### WHAT TO PRODUCE
Among the entries below, only the lines starting at the one with "destruct (IH (assign" and ending at the one with "rest] eqn:Ea; [assumption|].", both included, are to be printed exactly.

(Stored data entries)

Lemma calculateWinner_complete_line_witness :
  let squares := [Some X; Some X; Some X; Some O; Some O; Some O; None; None; None] in
  calculateWinner squares = Some X
  /\ exists l, In l lines /\ lineHolds squares l X.
Proof.
  cbv zeta. split; [reflexivity|].
  destruct (calculateWinner_complete_line
              [Some X; Some X; Some X; Some O; Some O; Some O; None; None; None])
    as (_ & _ & H & _).
  apply H. reflexivity.
Defined.

(** ** Legal moves *)

Lemma getAvailableMoves_In (squares : board) (i : nat) :
  In i (getAvailableMoves squares) <->
  i < List.length squares /\ get squares i = None.
Proof.
  unfold getAvailableMoves. rewrite filter_In, in_seq, negb_true_iff, truthy_false.
  intuition lia.
Qed.

Lemma seq_ascending (a n : nat) : StronglySorted lt (seq a n).
Proof.
  revert a. induction n as [|n IH]; intros a; simpl; constructor.
  - apply IH.
  - apply Forall_forall. intros x Hx. apply in_seq in Hx. lia.
Qed.

Lemma filter_ascending (f : nat -> bool) (l : list nat) :
  StronglySorted lt l -> StronglySorted lt (filter f l).
Proof.
  induction 1 as [|x l Hs IH Hx]; simpl; [constructor|].
  destruct (f x); [|assumption].
  constructor; [assumption|].
  rewrite Forall_forall in *. intros y Hy. apply filter_In in Hy.
  apply Hx. tauto.
Qed.

Lemma getAvailableMoves_ascending (squares : board) :
  StronglySorted lt (getAvailableMoves squares).
Proof. apply filter_ascending, seq_ascending. Qed.

Lemma empty_count_from (l : board) (a : nat) :
  List.length (filter (fun i => negb (truthy (nth (i - a) l None)))
                      (seq a (List.length l)))
  + List.length (filter truthy l) = List.length l.
Proof.
  revert a. induction l as [|c l IH]; intros a; simpl; [reflexivity|].
  rewrite Nat.sub_diag.
  rewrite (filter_ext_in _ (fun i => negb (truthy (nth (i - S a) l None)))).
  - specialize (IH (S a)). destruct c; simpl; lia.
  - intros i Hi. apply in_seq in Hi.
    replace (i - a) with (S (i - S a)) by lia. reflexivity.
Qed.

Lemma getAvailableMoves_length (squares : board) :
  List.length (getAvailableMoves squares) + occupied squares
  = List.length squares.
Proof.
  unfold getAvailableMoves, occupied, get.
  etransitivity; [|exact (empty_count_from squares 0)].
  f_equal. f_equal. apply filter_ext. intros i. rewrite Nat.sub_0_r. reflexivity.
Qed.

(** C3. On a 9-cell board [getAvailableMoves] returns exactly the indices of
    the empty cells, in strictly ascending order; there are 9 minus the
    number of occupied cells of them, none is the index of an occupied
    cell, and the result is empty when the board is full. *)
Theorem getAvailableMoves_empty_cells (squares : board) :
  List.length squares = 9 ->
  (forall i, In i (getAvailableMoves squares) <-> i < 9 /\ get squares i = None)
  /\ StronglySorted lt (getAvailableMoves squares)
  /\ List.length (getAvailableMoves squares) = 9 - occupied squares
  /\ (forall i, In i (getAvailableMoves squares) ->
        truthy (get squares i) = false)
  /\ (occupied squares = 9 -> getAvailableMoves squares = []).
Proof.
  intros Hlen.
  pose proof (getAvailableMoves_length squares) as Hcount.
  rewrite Hlen in Hcount.
  split; [|split; [|split; [|split]]].
  - intros i. rewrite getAvailableMoves_In, Hlen. reflexivity.
  - apply getAvailableMoves_ascending.
  - lia.
  - intros i Hi. apply getAvailableMoves_In in Hi. apply truthy_false. tauto.
  - intros Hfull. apply length_zero_iff_nil. lia.
Qed.

Lemma getAvailableMoves_empty_cells_witness :
  let squares := [Some X; Some X; None; None; Some O; None; None; None; None] in
  List.length squares = 9
  /\ getAvailableMoves squares = [2; 3; 5; 6; 7; 8]
  /\ List.length (getAvailableMoves squares) = 9 - occupied squares.
Proof.
  split; [reflexivity|]. split; [reflexivity|].
  apply (getAvailableMoves_empty_cells
           [Some X; Some X; None; None; Some O; None; None; None; None]).
  reflexivity.
Defined.

(** ** Empty cells decrease along the search *)

Lemma occupied_assign (squares : board) (i : nat) (m : Mark) :
  i < List.length squares -> get squares i = None ->
  occupied (assign squares i (Some m)) = S (occupied squares).
Proof.
  unfold occupied, get. revert squares.
  induction i as [|i IH]; intros [|c rest] Hi Hg; simpl in *; try lia.
  - subst c. reflexivity.
  - destruct c; simpl; rewrite IH by (assumption || lia); reflexivity.
Qed.

(** Each recursive call of [minimax] receives a board with one empty cell
    less. *)
Lemma getAvailableMoves_assign (squares : board) (idx : nat) (m : Mark) :
  In idx (getAvailableMoves squares) ->
  S (List.length (getAvailableMoves (assign squares idx (Some m))))
  = List.length (getAvailableMoves squares).
Proof.
  intros Hin. apply getAvailableMoves_In in Hin. destruct Hin as [Hlt Hg].
  pose proof (getAvailableMoves_length squares).
  pose proof (getAvailableMoves_length (assign squares idx (Some m))) as H'.
  rewrite length_assign, (occupied_assign _ _ m Hlt Hg) in H' by assumption.
  lia.
Qed.

(** ** Fuel *)

Lemma collect_map {A B : Type} (g : A -> option B) (l : list A) (ys : list B) :
  collect (map g l) = Some ys <-> Forall2 (fun x y => g x = Some y) l ys.
Proof.
  revert ys. induction l as [|x l IH]; intros ys; simpl.
  - split.
    + intros E. injection E as <-. constructor.
    + intros H. inversion H. reflexivity.
  - destruct (g x) as [y|] eqn:Ex.
    + destruct (collect (map g l)) as [ys'|] eqn:Ec.
      * split.
        -- intros E. injection E as <-. constructor; [assumption|].
           apply IH. reflexivity.
        -- intros H. inversion H as [|x0 y0 l0 ys0 Hy Hrest]; subst.
           apply IH in Hrest. congruence.
      * split; [discriminate|].
        intros H. inversion H as [|x0 y0 l0 ys0 Hy Hrest]; subst.
        apply IH in Hrest. discriminate.
    + split; [discriminate|].
      intros H. inversion H; subst. congruence.
Qed.

Lemma Forall2_total {A B : Type} (R : A -> B -> Prop) (l : list A) :
  (forall x, In x l -> exists y, R x y) -> exists ys, Forall2 R l ys.
Proof.
  induction l as [|x l IH]; intros H.
  - exists []. constructor.
  - destruct (H x) as [y Hy]; [left; reflexivity|].
    destruct IH as [ys Hys]; [intros; apply H; right; assumption|].
    exists (y :: ys). constructor; assumption.
Qed.

Lemma Forall2_weaken_in {A B : Type} (R R' : A -> B -> Prop) (l : list A)
    (ys : list B) :
  (forall x y, In x l -> R x y -> R' x y) -> Forall2 R l ys -> Forall2 R' l ys.
Proof.
  intros H F. induction F as [|x y l ys Hxy F IH]; constructor.
  - apply H; [left; reflexivity|assumption].
  - apply IH. intros; apply H; [right|]; assumption.
Qed.

(** The body of [minimax], one level unfolded. *)
Lemma minimax_fuel_S (fuel : nat) (squares : board)
    (currentPlayer aiPlayer humanPlayer : Mark) (depth : Z) :
  minimax_fuel (S fuel) squares currentPlayer aiPlayer humanPlayer depth =
  if cell_eqb (calculateWinner squares) (Some aiPlayer)
  then Some (mkResult None (10 - depth))
  else if cell_eqb (calculateWinner squares) (Some humanPlayer)
  then Some (mkResult None (depth - 10))
  else
    match getAvailableMoves squares with
    | [] => Some (mkResult None 0)
    | _ :: _ =>
        match
          collect
            (map (fun idx =>
                    match
                      minimax_fuel fuel (assign squares idx (Some currentPlayer))
                        (nextPlayer currentPlayer aiPlayer humanPlayer)
                        aiPlayer humanPlayer (depth + 1)
                    with
                    | Some result => Some (mkResult (Some idx) (score result))
                    | None => None
                    end)
                 (getAvailableMoves squares))
        with
        | Some moves => Some (select currentPlayer aiPlayer moves)
        | None => None
        end
    end.
Proof. reflexivity. Qed.

(** With more fuel than empty cells the search returns a result. *)
Lemma minimax_fuel_total (fuel : nat) :
  forall (squares : board) (currentPlayer aiPlayer humanPlayer : Mark) (depth : Z),
    List.length (getAvailableMoves squares) < fuel ->
    exists r,
      minimax_fuel fuel squares currentPlayer aiPlayer humanPlayer depth = Some r.
Proof.
  induction fuel as [|fuel IH]; intros squares cur ai hu depth Hlt; [lia|].
  rewrite minimax_fuel_S.
  destruct (cell_eqb (calculateWinner squares) (Some ai)); [eauto|].
  destruct (cell_eqb (calculateWinner squares) (Some hu)); [eauto|].
  destruct (getAvailableMoves squares) as [|i0 rest] eqn:Ea; [eauto|].
  rewrite <- Ea in *.
  match goal with
  | |- context [collect (map ?g ?l)] =>
      destruct (@Forall2_total _ _ (fun x y => g x = Some y) l) as [ys Hys]
  end.
  - intros idx Hin.
    destruct (IH (assign squares idx (Some cur)) (nextPlayer cur ai hu) ai hu
                 (depth + 1)%Z) as [r Hr].
    + pose proof (getAvailableMoves_assign squares idx cur Hin). lia.
    + rewrite Hr. eauto.
  - apply collect_map in Hys. rewrite Hys. eauto.
Qed.

(** A result obtained with some fuel is obtained with any larger fuel. *)
Lemma minimax_fuel_mono (fuel : nat) :
  forall (fuel' : nat) (squares : board)
         (currentPlayer aiPlayer humanPlayer : Mark) (depth : Z) (r : SearchResult),
    fuel <= fuel' ->
    minimax_fuel fuel squares currentPlayer aiPlayer humanPlayer depth = Some r ->
    minimax_fuel fuel' squares currentPlayer aiPlayer humanPlayer depth = Some r.
Proof.
  induction fuel as [|fuel IH]; intros fuel' squares cur ai hu depth r Hle Hr;
    [discriminate|].
  destruct fuel' as [|fuel']; [lia|].
  rewrite minimax_fuel_S in *.
  destruct (cell_eqb (calculateWinner squares) (Some ai)); [assumption|].
  destruct (cell_eqb (calculateWinner squares) (Some hu)); [assumption|].
  destruct (getAvailableMoves squares) as [|i0 rest] eqn:Ea; [assumption|].
  rewrite <- Ea in *.
  match type of Hr with
  | context [collect (map ?g ?l)] =>
      destruct (collect (map g l)) as [moves|] eqn:Ec; [|discriminate]
  end.
  apply collect_map in Ec.
  match goal with
  | |- context [collect (map ?g ?l)] =>
      assert (Ec' : collect (map g l) = Some moves)
  end.
  { apply collect_map. revert Ec. apply Forall2_weaken_in.
    intros idx m _ Hm.
    destruct (minimax_fuel fuel (assign squares idx (Some cur))
                (nextPlayer cur ai hu) ai hu (depth + 1)%Z) as [res|] eqn:Er;
      [|discriminate].
    rewrite (IH fuel' _ _ _ _ _ res) by (assumption || lia). assumption. }
  rewrite Ec'. assumption.
Qed.

Lemma minimax_total (squares : board)
    (currentPlayer aiPlayer humanPlayer : Mark) (depth : Z) :
  exists r, minimax squares currentPlayer aiPlayer humanPlayer depth = Some r.
Proof. apply minimax_fuel_total. lia. Qed.

Lemma minimax_fuel_enough (fuel : nat) (squares : board)
    (currentPlayer aiPlayer humanPlayer : Mark) (depth : Z) :
  List.length (getAvailableMoves squares) < fuel ->
  minimax_fuel fuel squares currentPlayer aiPlayer humanPlayer depth
  = minimax squares currentPlayer aiPlayer humanPlayer depth.
Proof.
  intros Hlt.
  destruct (minimax_total squares currentPlayer aiPlayer humanPlayer depth)
    as [r Hr].
  rewrite Hr. revert Hr. apply minimax_fuel_mono. lia.
Qed.

(** [minimax] on a board that is not terminal: the exploration loop followed
    by the selection. *)
Lemma minimax_explore (squares : board)
    (currentPlayer aiPlayer humanPlayer : Mark) (depth : Z) :
  cell_eqb (calculateWinner squares) (Some aiPlayer) = false ->
  cell_eqb (calculateWinner squares) (Some humanPlayer) = false ->
  getAvailableMoves squares <> [] ->
  minimax squares currentPlayer aiPlayer humanPlayer depth =
  match collect (exploreMoves squares currentPlayer aiPlayer humanPlayer depth) with
  | Some moves => Some (select currentPlayer aiPlayer moves)
  | None => None
  end.
Proof.
  intros Hai Hhu Hne. unfold minimax. rewrite minimax_fuel_S, Hai, Hhu.
  destruct (getAvailableMoves squares) as [|i0 rest] eqn:Ea; [congruence|].
  rewrite <- Ea. unfold exploreMoves.
  erewrite map_ext_in; [reflexivity|].
  intros idx Hin. simpl. rewrite minimax_fuel_enough; [reflexivity|].
  pose proof (getAvailableMoves_assign squares idx currentPlayer Hin). lia.
Qed.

### ANSWER TO THE PROBLEM
    destruct (IH (assign squares idx (Some cur)) (nextPlayer cur ai hu) ai hu
                 (depth + 1)%Z) as [r Hr].
    + pose proof (getAvailableMoves_assign squares idx cur Hin). lia.
    + rewrite Hr. eauto.
  - apply collect_map in Hys. rewrite Hys. eauto.
Qed.

(** A result obtained with some fuel is obtained with any larger fuel. *)
Lemma minimax_fuel_mono (fuel : nat) :
  forall (fuel' : nat) (squares : board)
         (currentPlayer aiPlayer humanPlayer : Mark) (depth : Z) (r : SearchResult),
    fuel <= fuel' ->
    minimax_fuel fuel squares currentPlayer aiPlayer humanPlayer depth = Some r ->
    minimax_fuel fuel' squares currentPlayer aiPlayer humanPlayer depth = Some r.
Proof.
  induction fuel as [|fuel IH]; intros fuel' squares cur ai hu depth r Hle Hr;
    [discriminate|].
  destruct fuel' as [|fuel']; [lia|].
  rewrite minimax_fuel_S in *.
  destruct (cell_eqb (calculateWinner squares) (Some ai)); [assumption|].
  destruct (cell_eqb (calculateWinner squares) (Some hu)); [assumption|].
  destruct (getAvailableMoves squares) as [|i0 rest] eqn:Ea; [assumption|].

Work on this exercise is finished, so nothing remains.